Some of the lines below need repeating. Reproduce exactly those between the lines holding "destruct x eqn:?" and "- destruct (Ascii.eqb c", inclusive.

:: AVAILABLE RECORDS ::

(** Whatever the inputs, a call of any entry point submits nothing, or
    returns normally after submitting exactly one record as its last
    effect: a call that aborts or is undefined has submitted no record,
    and nothing is done after a record is submitted. *)
Theorem one_record_at_the_end_or_none (V : Type) (cx : context)
    (self : option ten_env_t) (level : TEN_LOG_LEVEL)
    (func_name file_name : cptr) (func_name_len file_name_len line_no : nat)
    (msg category : cptr) (category_len : nat) (fields : option V)
    (fmt : cptr) (ap : list fmt_arg) :
  submits_once_at_end
    (ten_env_log cx self level func_name file_name line_no msg category
       fields) /\
  submits_once_at_end
    (ten_env_log_without_check_thread cx self level func_name file_name
       line_no msg category fields) /\
  submits_once_at_end
    (ten_env_log_formatted cx self level func_name file_name line_no
       category category_len fields fmt ap) /\
  submits_once_at_end
    (ten_env_log_with_size_formatted cx self level func_name func_name_len
       file_name file_name_len line_no category category_len fields fmt
       ap) /\
  submits_once_at_end
    (ten_env_log_with_size_formatted_without_check_thread cx self level
       func_name func_name_len file_name file_name_len line_no category
       category_len fields fmt ap).
Proof.
  repeat apply conj; destruct self as [h|];
    expose_runs; split_tests;
    first [ left; reflexivity
          | right; exists tt; eexists; eexists [_; _];
            solve [repeat split]
          | right; exists tt; eexists; eexists [_; _; _];
            solve [repeat split] ].
Qed.

(** The check_thread flag is the same at every read of the handle within
    one call: the checked entry points check integrity and resolve the
    instance name with the flag on, the unchecked ones with the flag off,
    whatever the inputs. *)
Theorem enforce_flag_is_uniform_within_a_call (V : Type) (cx : context)
    (self : option ten_env_t) (level : TEN_LOG_LEVEL)
    (func_name file_name : cptr) (func_name_len file_name_len line_no : nat)
    (msg category : cptr) (category_len : nat) (fields : option V)
    (fmt : cptr) (ap : list fmt_arg) :
  flags_all true
    (trace (ten_env_log cx self level func_name file_name line_no msg
              category fields)) = true /\
  flags_all true
    (trace (ten_env_log_formatted cx self level func_name file_name line_no
              category category_len fields fmt ap)) = true /\
  flags_all true
    (trace (ten_env_log_with_size_formatted cx self level func_name
              func_name_len file_name file_name_len line_no category
              category_len fields fmt ap)) = true /\
  flags_all false
    (trace (ten_env_log_without_check_thread cx self level func_name
              file_name line_no msg category fields)) = true /\
  flags_all false
    (trace (ten_env_log_with_size_formatted_without_check_thread cx self
              level func_name func_name_len file_name file_name_len line_no
              category category_len fields fmt ap)) = true.
Proof.
  repeat apply conj; destruct self as [h|];
    expose_runs; split_tests; reflexivity.
Qed.

(** Only ten_env_log looks at the closed flag. The four other entry
    points never read it, and behave on a handle exactly as on the same
    handle with the flag set either way. *)
Theorem closed_flag_ignored_outside_ten_env_log (V : Type) (cx : context)
    (h : ten_env_t) (b : bool) (level : TEN_LOG_LEVEL)
    (func_name file_name : cptr) (func_name_len file_name_len line_no : nat)
    (msg category : cptr) (category_len : nat) (fields : option V)
    (fmt : cptr) (ap : list fmt_arg) :
  (let r := ten_env_log_without_check_thread cx (Some h) level func_name
              file_name line_no msg category fields in
   existsb reads_closed_flag (trace r) = false /\
   r = ten_env_log_without_check_thread cx (Some (set_closed b h)) level
         func_name file_name line_no msg category fields) /\
  (let r := ten_env_log_formatted cx (Some h) level func_name file_name
              line_no category category_len fields fmt ap in
   existsb reads_closed_flag (trace r) = false /\
   r = ten_env_log_formatted cx (Some (set_closed b h)) level func_name
         file_name line_no category category_len fields fmt ap) /\
  (let r := ten_env_log_with_size_formatted cx (Some h) level func_name
              func_name_len file_name file_name_len line_no category
              category_len fields fmt ap in
   existsb reads_closed_flag (trace r) = false /\
   r = ten_env_log_with_size_formatted cx (Some (set_closed b h)) level
         func_name func_name_len file_name file_name_len line_no category
         category_len fields fmt ap) /\
  (let r := ten_env_log_with_size_formatted_without_check_thread cx
              (Some h) level func_name func_name_len file_name
              file_name_len line_no category category_len fields fmt ap in
   existsb reads_closed_flag (trace r) = false /\
   r = ten_env_log_with_size_formatted_without_check_thread cx
         (Some (set_closed b h)) level func_name func_name_len file_name
         file_name_len line_no category category_len fields fmt ap).
Proof.
  assert (Hgate : forall ct, gate_open cx (set_closed b h) ct
                             = gate_open cx h ct) by reflexivity.
  repeat apply conj; expose_runs; rewrite ?Hgate;
    cbn [set_closed attached_instance_name];
    try reflexivity; split_tests; reflexivity.
Qed.
Lemma scan_string_length_n n : forall s t r,
  (String.length s <= n)%nat -> scan_string s = Some (t, r) -> (String.length r < String.length s)%nat.
Proof.
  induction n as [|n IH]; intros s t r Hn H.
  - destruct s; [discriminate | simpl in Hn; lia].
  - destruct s as [|c s]; [discriminate|].
    simpl in Hn. simpl in H.
    repeat match type of H with
    | context [match ?x with _ => _ end] =>
        lazymatch x with
        | context [match _ with _ => _ end] => fail
        | _ => destruct x eqn:?
        end
    end.
    all: try discriminate H.
    all: injection H as <- <-.
    all: simpl in Hn |- *.
    all: try lia.
    all: match goal with
         | E : scan_string ?s' = Some (_, ?r') |- _ =>
             apply IH in E; [simpl in E; lia | simpl; lia]
         end.
Qed.

Lemma scan_string_length s t r : scan_string s = Some (t, r) -> (String.length r < String.length s)%nat.
Proof. apply (scan_string_length_n (String.length s)). lia. Qed.

Lemma elements_progress n pv : progresses n pv -> forall fuel s acc,
  (String.length s <= n)%nat -> (String.length s < fuel)%nat ->
  elements pv fuel s acc <> OutOfFuel
  /\ forall v r, elements pv fuel s acc = Parsed v r -> (String.length r < String.length s)%nat.
Proof.
  intros Hpv. induction fuel as [|fuel IH]; intros s acc Hn Hf; [lia|].
  simpl. destruct (Hpv s Hn) as [Hne Hlt].
  destruct (pv s) as [v r| |] eqn:E; [|split; discriminate|congruence].
  specialize (Hlt _ _ eq_refl). pose proof (skip_ws_length r) as Hr.
  destruct (skip_ws r) as [|c r'] eqn:Er; [split; discriminate|]. simpl in Hr.
  destruct (Ascii.eqb c ",").
  - pose proof (skip_ws_length r') as Hr'.
    destruct (IH (skip_ws r') (v :: acc)) as [H1 H2]; [lia | lia |].
    split; [exact H1|]. intros w t Ht. apply H2 in Ht. lia.
  - destruct (Ascii.eqb c "]"); [|split; discriminate].
    split; [discriminate|]. intros w t [= <- <-]. lia.
Qed.

Lemma members_progress n pv : progresses n pv -> forall fuel s acc,
  (String.length s <= n)%nat -> (String.length s < fuel)%nat ->
  members pv fuel s acc <> OutOfFuel
  /\ forall v r, members pv fuel s acc = Parsed v r -> (String.length r < String.length s)%nat.
Proof.
  intros Hpv. induction fuel as [|fuel IH]; intros s acc Hn Hf; [lia|].
  simpl. destruct s as [|q r0]; [split; discriminate|]. simpl in Hn, Hf.
  destruct (Ascii.eqb q PyStr.dquote); [|split; discriminate].
  destruct (scan_string r0) as [[k r1]|] eqn:Ek; [|split; discriminate].
  apply scan_string_length in Ek. pose proof (skip_ws_length r1) as H1.
  destruct (skip_ws r1) as [|c r2] eqn:E1; [split; discriminate|]. simpl in H1.
  destruct (Ascii.eqb c ":"); [|split; discriminate].
  pose proof (skip_ws_length r2) as H2.
  destruct (Hpv (skip_ws r2)) as [Hne Hlt]; [lia|].
  destruct (pv (skip_ws r2)) as [v r3| |] eqn:E; [|split; discriminate|congruence].
  specialize (Hlt _ _ eq_refl). pose proof (skip_ws_length r3) as H3.
  destruct (skip_ws r3) as [|d r4] eqn:E3; [split; discriminate|]. simpl in H3.
  destruct (Ascii.eqb d ",").
  - pose proof (skip_ws_length r4) as H4.
    destruct (IH (skip_ws r4) (Py.dict_set k v acc)) as [G1 G2]; [lia | lia |].
    split; [exact G1|]. intros w t Ht. apply G2 in Ht. simpl. lia.
  - destruct (Ascii.eqb d "}"); [|split; discriminate].
    split; [discriminate|]. intros w t [= <- <-]. simpl. lia.
Qed.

:::

TASK ANSWER:
        | _ => destruct x eqn:?
        end
    end.
    all: try discriminate H.
    all: injection H as <- <-.
    all: simpl in Hn |- *.
    all: try lia.
    all: match goal with
         | E : scan_string ?s' = Some (_, ?r') |- _ =>
             apply IH in E; [simpl in E; lia | simpl; lia]
         end.
Qed.

Lemma scan_string_length s t r : scan_string s = Some (t, r) -> (String.length r < String.length s)%nat.
Proof. apply (scan_string_length_n (String.length s)). lia. Qed.

Lemma elements_progress n pv : progresses n pv -> forall fuel s acc,
  (String.length s <= n)%nat -> (String.length s < fuel)%nat ->
  elements pv fuel s acc <> OutOfFuel
  /\ forall v r, elements pv fuel s acc = Parsed v r -> (String.length r < String.length s)%nat.
Proof.
  intros Hpv. induction fuel as [|fuel IH]; intros s acc Hn Hf; [lia|].
  simpl. destruct (Hpv s Hn) as [Hne Hlt].
  destruct (pv s) as [v r| |] eqn:E; [|split; discriminate|congruence].
  specialize (Hlt _ _ eq_refl). pose proof (skip_ws_length r) as Hr.
  destruct (skip_ws r) as [|c r'] eqn:Er; [split; discriminate|]. simpl in Hr.
  destruct (Ascii.eqb c ",").
  - pose proof (skip_ws_length r') as Hr'.
    destruct (IH (skip_ws r') (v :: acc)) as [H1 H2]; [lia | lia |].
    split; [exact H1|]. intros w t Ht. apply H2 in Ht. lia.
  - destruct (Ascii.eqb c "]"); [|split; discriminate].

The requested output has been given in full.